▸ Your goal:
The answer is a single figure: how many lines below contain the word "MatchRules".

#### The data ####

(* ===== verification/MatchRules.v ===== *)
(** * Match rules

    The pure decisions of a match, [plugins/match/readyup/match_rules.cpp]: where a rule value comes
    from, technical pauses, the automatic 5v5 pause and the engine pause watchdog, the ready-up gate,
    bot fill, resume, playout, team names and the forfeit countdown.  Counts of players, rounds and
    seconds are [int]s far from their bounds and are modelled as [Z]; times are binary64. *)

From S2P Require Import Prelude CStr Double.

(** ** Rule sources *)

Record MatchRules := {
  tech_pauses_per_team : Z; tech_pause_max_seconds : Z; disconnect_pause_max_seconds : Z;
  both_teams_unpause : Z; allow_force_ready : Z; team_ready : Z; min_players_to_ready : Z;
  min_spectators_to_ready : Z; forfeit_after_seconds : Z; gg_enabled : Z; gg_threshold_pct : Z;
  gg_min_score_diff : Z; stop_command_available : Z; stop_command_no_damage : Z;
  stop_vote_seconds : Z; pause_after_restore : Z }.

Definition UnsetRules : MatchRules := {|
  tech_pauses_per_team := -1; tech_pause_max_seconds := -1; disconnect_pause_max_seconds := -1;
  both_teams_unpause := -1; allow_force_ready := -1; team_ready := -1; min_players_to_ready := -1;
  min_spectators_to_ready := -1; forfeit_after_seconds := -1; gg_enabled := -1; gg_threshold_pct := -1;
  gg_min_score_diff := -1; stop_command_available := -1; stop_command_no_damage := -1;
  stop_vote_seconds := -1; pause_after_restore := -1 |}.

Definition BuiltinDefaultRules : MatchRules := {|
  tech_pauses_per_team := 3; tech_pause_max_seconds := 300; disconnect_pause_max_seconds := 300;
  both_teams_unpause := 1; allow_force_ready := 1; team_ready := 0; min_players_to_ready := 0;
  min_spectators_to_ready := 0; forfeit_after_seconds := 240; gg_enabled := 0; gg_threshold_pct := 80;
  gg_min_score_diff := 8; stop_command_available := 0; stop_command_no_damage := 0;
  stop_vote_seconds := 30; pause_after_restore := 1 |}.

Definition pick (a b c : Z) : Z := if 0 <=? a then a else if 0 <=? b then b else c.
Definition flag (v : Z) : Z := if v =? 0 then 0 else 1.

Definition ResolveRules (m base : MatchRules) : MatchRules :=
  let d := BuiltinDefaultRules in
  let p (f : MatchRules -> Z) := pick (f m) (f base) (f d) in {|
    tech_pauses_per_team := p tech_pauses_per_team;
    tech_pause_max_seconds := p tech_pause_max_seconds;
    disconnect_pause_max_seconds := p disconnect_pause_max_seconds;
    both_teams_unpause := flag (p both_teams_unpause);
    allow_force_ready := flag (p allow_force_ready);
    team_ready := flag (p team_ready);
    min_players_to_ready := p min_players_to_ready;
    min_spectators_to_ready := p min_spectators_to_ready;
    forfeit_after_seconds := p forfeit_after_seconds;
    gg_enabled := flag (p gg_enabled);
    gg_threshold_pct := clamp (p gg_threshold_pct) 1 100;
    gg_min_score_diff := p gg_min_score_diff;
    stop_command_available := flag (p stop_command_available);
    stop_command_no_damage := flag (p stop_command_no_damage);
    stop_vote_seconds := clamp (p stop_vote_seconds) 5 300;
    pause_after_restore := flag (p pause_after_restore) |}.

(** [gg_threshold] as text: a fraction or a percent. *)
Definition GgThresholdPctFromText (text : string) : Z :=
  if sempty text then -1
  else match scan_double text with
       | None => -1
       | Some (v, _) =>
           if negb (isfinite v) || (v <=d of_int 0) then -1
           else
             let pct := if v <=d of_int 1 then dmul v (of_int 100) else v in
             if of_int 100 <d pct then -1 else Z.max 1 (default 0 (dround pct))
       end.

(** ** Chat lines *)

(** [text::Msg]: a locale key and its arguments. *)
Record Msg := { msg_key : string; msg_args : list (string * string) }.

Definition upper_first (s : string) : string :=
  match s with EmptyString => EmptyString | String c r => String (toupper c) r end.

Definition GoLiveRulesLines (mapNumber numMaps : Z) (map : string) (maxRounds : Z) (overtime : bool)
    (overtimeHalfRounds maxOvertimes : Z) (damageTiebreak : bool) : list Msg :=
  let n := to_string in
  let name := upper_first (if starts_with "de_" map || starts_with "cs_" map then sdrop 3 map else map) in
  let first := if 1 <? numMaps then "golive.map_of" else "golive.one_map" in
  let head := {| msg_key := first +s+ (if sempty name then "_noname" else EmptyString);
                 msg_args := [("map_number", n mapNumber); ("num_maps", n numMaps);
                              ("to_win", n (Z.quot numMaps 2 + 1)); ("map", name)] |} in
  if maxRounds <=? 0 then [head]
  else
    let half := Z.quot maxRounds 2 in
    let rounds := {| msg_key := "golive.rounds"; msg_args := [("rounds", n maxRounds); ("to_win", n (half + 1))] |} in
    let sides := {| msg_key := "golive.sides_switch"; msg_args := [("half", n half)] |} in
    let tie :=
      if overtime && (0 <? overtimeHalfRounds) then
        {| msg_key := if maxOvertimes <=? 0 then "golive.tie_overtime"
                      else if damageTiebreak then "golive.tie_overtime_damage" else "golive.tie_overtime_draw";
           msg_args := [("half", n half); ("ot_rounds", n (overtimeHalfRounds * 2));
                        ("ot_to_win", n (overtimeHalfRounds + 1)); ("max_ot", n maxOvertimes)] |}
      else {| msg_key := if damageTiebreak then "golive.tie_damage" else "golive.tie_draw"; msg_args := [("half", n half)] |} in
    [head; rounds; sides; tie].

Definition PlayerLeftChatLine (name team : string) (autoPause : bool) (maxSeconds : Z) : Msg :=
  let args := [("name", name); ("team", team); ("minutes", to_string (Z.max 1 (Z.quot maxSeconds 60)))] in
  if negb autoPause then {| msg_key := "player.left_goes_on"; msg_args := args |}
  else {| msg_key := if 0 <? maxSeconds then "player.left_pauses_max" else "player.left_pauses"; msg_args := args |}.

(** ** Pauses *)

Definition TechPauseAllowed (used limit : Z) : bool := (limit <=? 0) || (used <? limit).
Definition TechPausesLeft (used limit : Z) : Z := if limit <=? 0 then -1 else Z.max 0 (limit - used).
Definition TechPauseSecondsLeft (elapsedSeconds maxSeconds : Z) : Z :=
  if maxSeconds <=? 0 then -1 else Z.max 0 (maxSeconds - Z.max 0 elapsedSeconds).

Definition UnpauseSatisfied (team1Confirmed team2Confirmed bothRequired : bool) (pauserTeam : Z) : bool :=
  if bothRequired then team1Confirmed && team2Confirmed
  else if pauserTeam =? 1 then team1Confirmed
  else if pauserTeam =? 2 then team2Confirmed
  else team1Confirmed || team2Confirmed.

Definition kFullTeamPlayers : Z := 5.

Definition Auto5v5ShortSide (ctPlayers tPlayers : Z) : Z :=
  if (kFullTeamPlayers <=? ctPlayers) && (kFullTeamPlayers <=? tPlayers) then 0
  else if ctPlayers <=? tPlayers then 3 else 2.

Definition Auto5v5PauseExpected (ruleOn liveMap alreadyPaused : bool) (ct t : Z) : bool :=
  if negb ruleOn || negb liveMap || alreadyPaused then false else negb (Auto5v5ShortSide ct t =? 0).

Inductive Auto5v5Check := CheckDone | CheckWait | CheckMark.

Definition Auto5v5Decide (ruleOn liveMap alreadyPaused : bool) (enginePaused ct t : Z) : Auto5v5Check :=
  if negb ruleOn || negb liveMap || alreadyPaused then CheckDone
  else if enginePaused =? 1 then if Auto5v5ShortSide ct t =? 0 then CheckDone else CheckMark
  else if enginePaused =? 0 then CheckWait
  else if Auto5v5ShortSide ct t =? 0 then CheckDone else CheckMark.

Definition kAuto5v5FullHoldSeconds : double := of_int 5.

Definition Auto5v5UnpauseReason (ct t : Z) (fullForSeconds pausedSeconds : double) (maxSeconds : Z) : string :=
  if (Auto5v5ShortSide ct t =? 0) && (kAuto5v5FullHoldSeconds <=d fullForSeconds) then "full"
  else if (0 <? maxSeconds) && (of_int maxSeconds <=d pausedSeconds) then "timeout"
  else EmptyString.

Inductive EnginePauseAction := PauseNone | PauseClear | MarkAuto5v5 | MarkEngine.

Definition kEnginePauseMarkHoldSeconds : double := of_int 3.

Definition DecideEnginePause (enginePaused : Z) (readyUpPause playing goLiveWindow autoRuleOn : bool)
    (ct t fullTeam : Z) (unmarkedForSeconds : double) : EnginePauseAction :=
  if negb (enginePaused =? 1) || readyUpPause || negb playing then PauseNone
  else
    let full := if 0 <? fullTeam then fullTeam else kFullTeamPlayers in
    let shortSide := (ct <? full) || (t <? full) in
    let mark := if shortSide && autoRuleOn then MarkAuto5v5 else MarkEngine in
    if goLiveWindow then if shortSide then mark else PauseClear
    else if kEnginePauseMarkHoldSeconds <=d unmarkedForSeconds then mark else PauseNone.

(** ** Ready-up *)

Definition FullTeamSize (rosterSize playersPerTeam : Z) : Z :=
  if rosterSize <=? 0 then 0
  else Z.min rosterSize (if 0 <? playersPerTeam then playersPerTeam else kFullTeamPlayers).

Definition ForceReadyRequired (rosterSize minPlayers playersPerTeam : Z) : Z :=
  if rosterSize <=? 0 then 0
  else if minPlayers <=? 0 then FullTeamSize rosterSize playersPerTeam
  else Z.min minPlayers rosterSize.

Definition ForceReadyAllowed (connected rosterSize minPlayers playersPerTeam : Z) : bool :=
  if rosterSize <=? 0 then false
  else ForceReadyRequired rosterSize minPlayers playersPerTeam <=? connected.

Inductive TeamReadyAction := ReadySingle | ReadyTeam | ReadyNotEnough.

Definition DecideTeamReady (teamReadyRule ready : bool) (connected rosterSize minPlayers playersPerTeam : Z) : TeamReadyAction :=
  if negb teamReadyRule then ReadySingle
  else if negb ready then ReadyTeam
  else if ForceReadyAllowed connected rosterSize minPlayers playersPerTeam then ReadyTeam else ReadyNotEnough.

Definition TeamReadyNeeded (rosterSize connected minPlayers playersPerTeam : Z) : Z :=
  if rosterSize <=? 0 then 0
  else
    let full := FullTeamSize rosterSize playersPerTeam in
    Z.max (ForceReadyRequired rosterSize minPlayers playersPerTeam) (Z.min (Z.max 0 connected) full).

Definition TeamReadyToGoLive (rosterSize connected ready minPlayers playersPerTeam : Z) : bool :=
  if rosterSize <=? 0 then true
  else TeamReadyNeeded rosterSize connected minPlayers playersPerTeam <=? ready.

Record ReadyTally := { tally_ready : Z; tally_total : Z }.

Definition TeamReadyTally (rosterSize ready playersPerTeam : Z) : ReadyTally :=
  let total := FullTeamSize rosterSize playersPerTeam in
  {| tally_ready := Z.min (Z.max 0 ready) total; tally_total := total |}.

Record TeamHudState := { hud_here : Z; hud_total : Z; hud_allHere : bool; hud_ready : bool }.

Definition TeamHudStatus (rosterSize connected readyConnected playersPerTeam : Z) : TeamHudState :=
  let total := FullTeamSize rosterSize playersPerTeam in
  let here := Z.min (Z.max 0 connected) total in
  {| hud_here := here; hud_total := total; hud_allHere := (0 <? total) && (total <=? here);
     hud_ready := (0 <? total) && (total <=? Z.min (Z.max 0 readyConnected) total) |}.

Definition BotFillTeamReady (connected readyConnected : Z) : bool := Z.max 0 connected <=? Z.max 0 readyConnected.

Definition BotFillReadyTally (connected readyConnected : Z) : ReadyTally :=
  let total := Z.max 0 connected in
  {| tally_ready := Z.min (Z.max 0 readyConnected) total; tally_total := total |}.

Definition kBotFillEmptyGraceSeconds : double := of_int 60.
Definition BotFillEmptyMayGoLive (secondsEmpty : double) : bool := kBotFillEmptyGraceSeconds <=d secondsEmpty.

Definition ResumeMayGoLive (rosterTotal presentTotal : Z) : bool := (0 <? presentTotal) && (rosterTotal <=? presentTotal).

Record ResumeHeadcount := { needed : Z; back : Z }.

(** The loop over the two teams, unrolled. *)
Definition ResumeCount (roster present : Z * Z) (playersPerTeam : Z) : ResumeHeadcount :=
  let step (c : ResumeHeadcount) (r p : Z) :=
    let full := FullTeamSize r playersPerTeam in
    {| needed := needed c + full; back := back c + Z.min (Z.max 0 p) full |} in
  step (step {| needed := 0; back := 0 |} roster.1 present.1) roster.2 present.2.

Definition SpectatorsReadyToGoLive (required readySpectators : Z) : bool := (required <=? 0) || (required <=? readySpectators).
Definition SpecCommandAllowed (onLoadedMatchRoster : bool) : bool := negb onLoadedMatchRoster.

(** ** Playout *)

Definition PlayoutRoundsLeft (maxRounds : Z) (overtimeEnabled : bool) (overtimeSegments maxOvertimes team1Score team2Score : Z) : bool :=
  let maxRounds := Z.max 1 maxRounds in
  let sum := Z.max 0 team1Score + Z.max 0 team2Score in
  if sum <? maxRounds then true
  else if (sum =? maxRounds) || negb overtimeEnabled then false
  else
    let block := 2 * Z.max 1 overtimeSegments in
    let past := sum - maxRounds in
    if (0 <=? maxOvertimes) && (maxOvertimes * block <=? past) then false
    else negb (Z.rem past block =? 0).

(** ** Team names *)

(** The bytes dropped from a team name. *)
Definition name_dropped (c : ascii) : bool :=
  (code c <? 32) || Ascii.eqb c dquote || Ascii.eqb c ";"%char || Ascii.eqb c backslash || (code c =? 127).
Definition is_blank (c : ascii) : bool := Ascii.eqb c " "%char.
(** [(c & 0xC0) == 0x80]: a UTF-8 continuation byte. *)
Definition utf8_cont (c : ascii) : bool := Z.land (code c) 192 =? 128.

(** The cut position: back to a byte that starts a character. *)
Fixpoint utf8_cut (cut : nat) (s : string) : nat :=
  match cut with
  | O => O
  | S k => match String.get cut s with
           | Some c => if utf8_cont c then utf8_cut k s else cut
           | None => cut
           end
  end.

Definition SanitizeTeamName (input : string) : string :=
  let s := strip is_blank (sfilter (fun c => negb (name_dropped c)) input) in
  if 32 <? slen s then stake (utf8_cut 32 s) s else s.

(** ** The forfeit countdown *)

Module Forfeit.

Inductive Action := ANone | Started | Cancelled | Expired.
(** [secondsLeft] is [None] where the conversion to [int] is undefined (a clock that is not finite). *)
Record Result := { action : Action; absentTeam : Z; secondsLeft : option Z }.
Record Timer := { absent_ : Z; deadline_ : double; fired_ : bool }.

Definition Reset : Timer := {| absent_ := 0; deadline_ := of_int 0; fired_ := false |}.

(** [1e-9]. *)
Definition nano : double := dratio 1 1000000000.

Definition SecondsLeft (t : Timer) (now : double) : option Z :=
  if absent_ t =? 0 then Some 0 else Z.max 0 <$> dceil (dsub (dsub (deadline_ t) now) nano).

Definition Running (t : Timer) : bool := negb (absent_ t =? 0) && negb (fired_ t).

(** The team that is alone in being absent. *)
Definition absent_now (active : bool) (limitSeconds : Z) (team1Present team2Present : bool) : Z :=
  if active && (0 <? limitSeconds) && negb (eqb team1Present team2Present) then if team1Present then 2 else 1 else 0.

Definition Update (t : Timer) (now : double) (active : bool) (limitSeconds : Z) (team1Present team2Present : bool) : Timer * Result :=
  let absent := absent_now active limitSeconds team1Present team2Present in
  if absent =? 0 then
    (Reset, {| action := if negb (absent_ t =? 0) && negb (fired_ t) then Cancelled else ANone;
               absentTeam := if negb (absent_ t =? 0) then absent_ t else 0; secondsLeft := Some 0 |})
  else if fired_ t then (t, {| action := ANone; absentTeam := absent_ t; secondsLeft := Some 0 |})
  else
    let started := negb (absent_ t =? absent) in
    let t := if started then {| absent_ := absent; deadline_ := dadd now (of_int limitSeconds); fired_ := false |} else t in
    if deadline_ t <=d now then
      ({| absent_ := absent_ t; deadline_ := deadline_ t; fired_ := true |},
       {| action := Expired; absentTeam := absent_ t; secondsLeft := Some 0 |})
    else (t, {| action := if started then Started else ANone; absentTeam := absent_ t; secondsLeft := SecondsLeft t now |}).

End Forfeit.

####

▸ Response:
6